50 Kilometer weiter in Kasan, der Hauptstadt der russischen Republik Tatarstan, klärt Artur Nikolajew von der Industrie- und Handelskammer über die Lage der Region auf. Trotz Sanktionen habe es im vergangenen Jahr bei der Ölförderung einen kleinen Zuwachs gegeben.
Nikolajew sagt, das sei aber bei der positiven Gesamtentwicklung zu vernachlässigen: "Vor allem, wenn man bedenkt, dass zum Beispiel der Maschinenbau um 80 Prozent gestiegen ist."
Was er nicht weiter erklärt: In Tatarstan werden auch Lastwagen, Hubschrauber und Flugzeuge produziert - alles Bereiche des Maschinenbaus, die auch dem Militär zuliefern.
Dagegen klagten vergangene Woche die russischen Produzenten von Agrarmaschinen über mangelnde Nachfrage, weil in der Landwirtschaft Geld für Investitionen fehle.
Deutlich mehr Tourismus
Was boomt, ist der Tourismus.
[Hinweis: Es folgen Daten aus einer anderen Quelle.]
(* ===== verification/Gptm.v ===== *)
(** * Gptm: the general purpose timer module of the Stellaris boards (hw/stellaris.c)

    Two 16-bit timers that can be joined into one 32-bit timer; the code supports
    the joined modes (count down, once or periodically, and real time clock).  Timer
    [n] of the module is timer [n] of the emulator's list ([TimerList]); a module is
    a client of that list, with [system_clock_scale] nanoseconds to a clock cycle.
    An operation returns the new registers and its effects, in order. *)

From S2P Require Import Prelude TimerList.
From stdpp Require Import sorting.
Local Open Scope Z_scope.

(** The arrays of the module have two cells, for timer A and timer B. *)
Abbreviation two := (Z * Z)%type.
Definition at2 (p : two) (n : nat) : Z := match n with O => p.1 | _ => p.2 end.
Definition set2 (p : two) (n : nat) (x : Z) : two := match n with O => (x, p.2) | _ => (p.1, x) end.

Record gptm_state := mkGptm {
  config : Z;
  mode : two;
  control : Z;
  state : Z;
  mask : Z;
  load : two;
  match_ : two;
  prescale : two;
  match_prescale : two;
  rtc : Z;
  tick : two;
}.

Inductive gptm_effect :=
| Set_irq (level : Z)
| Pulse_trigger
| Mod_timer (n : nat) (expire_time : Z)
| Del_timer (n : nat).
Lemma stack_step_ext p q ev o st st' : (∀ j, p j = q j) → stack_step p ev o st st' → stack_step q ev o st st'.
Proof.
  intros H. destruct 1; constructor; [done|]. eapply Forall_impl; [done|]. cbn. intros x. by rewrite !H.
Qed.
Lemma stack_steps_ext p q tr st st' : (∀ j, p j = q j) → stack_steps p tr st st' → stack_steps q tr st st'.
Proof. intros H. induction 1; econstructor; [by eapply stack_step_ext|done]. Qed.

Lemma run_stack fuel evs s st :
  (96 < fuel)%nat → gic_inv s → nested s st → Forall stack_event evs →
  ∃ os s' st', gic_run fuel evs s = Ok (os, s') ∧ gic_inv s' ∧ stack_steps (prio_of s) (zip evs os) st st' ∧ nested s' st' ∧
    running_irq s' = default NO_IRQ (head st') ∧
    running_priority s' = match st' with [] => 0x100 | irq :: _ => prio_of s irq end.
Proof.
  intros Hf I N Hev. revert s st I N. induction Hev as [|ev evs Hev _ IH]; intros s st I N.
  - exists [], s, st. split_and!; [done|done|constructor|done|apply chain_head with (last_active s), N|apply N].
  - destruct (gic_step_stack fuel ev s st Hf I N Hev) as (o & s1 & st1 & Hs & I1 & N1 & Hst & Hp).
    destruct (IH s1 st1 I1 N1) as (os & s' & st' & Hr & I' & Hsts & N' & Hrun & Hrp).
    exists (o :: os), s', st'. cbn [gic_run]. rewrite Hs. cbn [mbind res_bind]. rewrite Hr. cbn [mbind res_bind zip zip_with].
    split_and!; [done|done| |done|done|].
    + econstructor; [done|]. by eapply stack_steps_ext.
    + rewrite Hrp. destruct st'; [done|]. apply Hp.
Qed.

(** [C7]: The interrupts in service form a stack: whatever the lines, exceptions,
    enables and acknowledgements, as long as priorities are left alone every operation
    returns (the search along the links ends), an acknowledged interrupt has a better
    priority than everything in service and is put on top, completing an interrupt
    takes exactly that one out, at the top or in the middle, and the running interrupt
    and its priority are those of the top. *)
Theorem gic_active_is_stack fuel evs s st :
  (96 < fuel)%nat → gic_inv s → nested s st → Forall stack_event evs →
  ∃ os s' st', gic_run fuel evs s = Ok (os, s') ∧ gic_inv s' ∧ stack_steps (prio_of s) (zip evs os) st st' ∧ nested s' st' ∧
    running_irq s' = default NO_IRQ (head st') ∧
    running_priority s' = match st' with [] => 0x100 | irq :: _ => prio_of s irq end.
Proof. apply run_stack. Qed.

(** The state after [gic_init], with priorities [p1] and [p2] (0 at first). *)
Definition gic_started (p1 p2 : list Z) : gic_state :=
  mkGic true true
    (replicate 16 (mkIrq true false false false false true) ++ replicate 80 (mkIrq false false false false false false))
    p1 p2 (replicate 96 0) 0xf0 NO_IRQ 0x100 NO_IRQ 0.
Lemma gic_init_started : gic_init = Ok (gic_started (replicate 32 0) (replicate 64 0)).
Proof. reflexivity. Qed.
Lemma gic_started_inv p1 p2 :
  length p1 = 32%nat → length p2 = 64%nat → gic_inv (gic_started p1 p2) ∧ nested (gic_started p1 p2) [].
Proof.
  intros H1 H2. split; [constructor|constructor; [constructor|constructor|done]].
  - by constructor.
  - apply Forall_replicate. right. unfold is_irq. lia.
  - by left.
  - right. split; [done|]. split; [done|]. intros j [H0 H96] Hw. exfalso. revert Hw. unfold wants.
    assert (∃ k : nat, j = Z.of_nat k ∧ (k < 96)%nat) as (k & -> & Hk) by (exists (Z.to_nat j); lia).
    rewrite Nat2Z.id. do 96 (destruct k as [|k]; [discriminate|]). lia.
Qed.

(** External interrupt 0 (number 32) has the priority 0x40, all others 0. *)
Definition gic_example : gic_state := gic_started (replicate 32 0) (0x40 :: replicate 63 0).
(** It is enabled and raised. *)
Definition gic_raised : gic_state :=
  match gic_run 1 [Store 0x100 1; Line 0 1] gic_example with Ok (_, s) => s | Err _ => gic_example end.
Ltac gic_events_ok :=
  repeat (apply Forall_cons; split; [cbn; unfold is_irq; repeat split; (done || lia)|]); by apply Forall_nil.

Lemma gic_raised_inv : gic_inv gic_raised ∧ nested gic_raised [] ∧ parent_irq gic_raised = 1.
Proof.
  destruct (gic_started_inv (replicate 32 0) (0x40 :: replicate 63 0) eq_refl eq_refl) as [I _]. split_and!.
  - assert (Forall gic_event_ok [Store 0x100 1; Line 0 1]) as Hev by gic_events_ok.
    pose proof (run_inv 1 _ _ I Hev) as H. unfold gic_raised, gic_example.
    destruct (gic_run _ _ _) as [[os s]|]; [exact H|exact I].
  - assert (running_irq gic_raised = NO_IRQ) as E by by vm_compute.
    constructor; [rewrite E; constructor|constructor|by vm_compute].
  - by vm_compute.
Qed.

Lemma gic_active_is_stack_witness :
  ∃ os s', gic_run 97 [Store 0x100 3; Line 0 1; Ack; Pend 15; Ack; Complete 32; Complete 15] gic_example = Ok (os, s') ∧
    os = [NO_IRQ; NO_IRQ; 32; NO_IRQ; 15; NO_IRQ; NO_IRQ] ∧ running_irq s' = NO_IRQ.
Proof.
  destruct (gic_started_inv (replicate 32 0) (0x40 :: replicate 63 0) eq_refl eq_refl) as [I N].
  destruct (gic_active_is_stack 97 [Store 0x100 3; Line 0 1; Ack; Pend 15; Ack; Complete 32; Complete 15] gic_example [])
    as (os & s' & st' & Hr & _); [lia|done|done|gic_events_ok|].
  exists os, s'. split; [exact Hr|]. vm_compute in Hr. by injection Hr as <- <-.
Defined.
Zehn Prozent hat der im vergangenen Jahr zugelegt. Vor allem Russen kommen nach Kasan, eine Stadt, die traditionell von der Vielfalt der Religionen und Ethnien in Russland geprägt ist.
Ziel aller Touristen ist der Kreml, der unter anderem die beeindruckende Kul-Sharif-Moschee und die orthodoxe Maria-Verkündigungskathedrale beherbergt. Das Nebeneinander der Bauten steht für eine Geschichte von gelebtem Miteinander.

Der Kreml von Kasan ist eine der großen Attraktionen der Stadt.
"Das ist unser größter Reichtum"
Auch Experte Artur Nikolajew und Modedesignerin Wenera Mojsejewa sind in gemischten Familien aufgewachsen: muslimisch und christlich-orthodox, russisch und tatarisch. Es ist ein Gefühl von Toleranz, die Stadt und Region atmen.
Doch Ilfar Hazrat Khasanov möchte es lieber anders umschreiben. Er ist stellvertretender Mufti der Republik Tatarstan und er mag das Wort Toleranz nicht: "Wir brauchen das Wort Toleranz nicht. Denn wenn wir uns die Bedeutung dieses Wortes ansehen, dann ist Toleranz Geduld, 'ertragen', und wir ertragen nichts. Wir respektieren einander, wir sind Freunde, ganz menschlich. Und das ist unser größter Reichtum."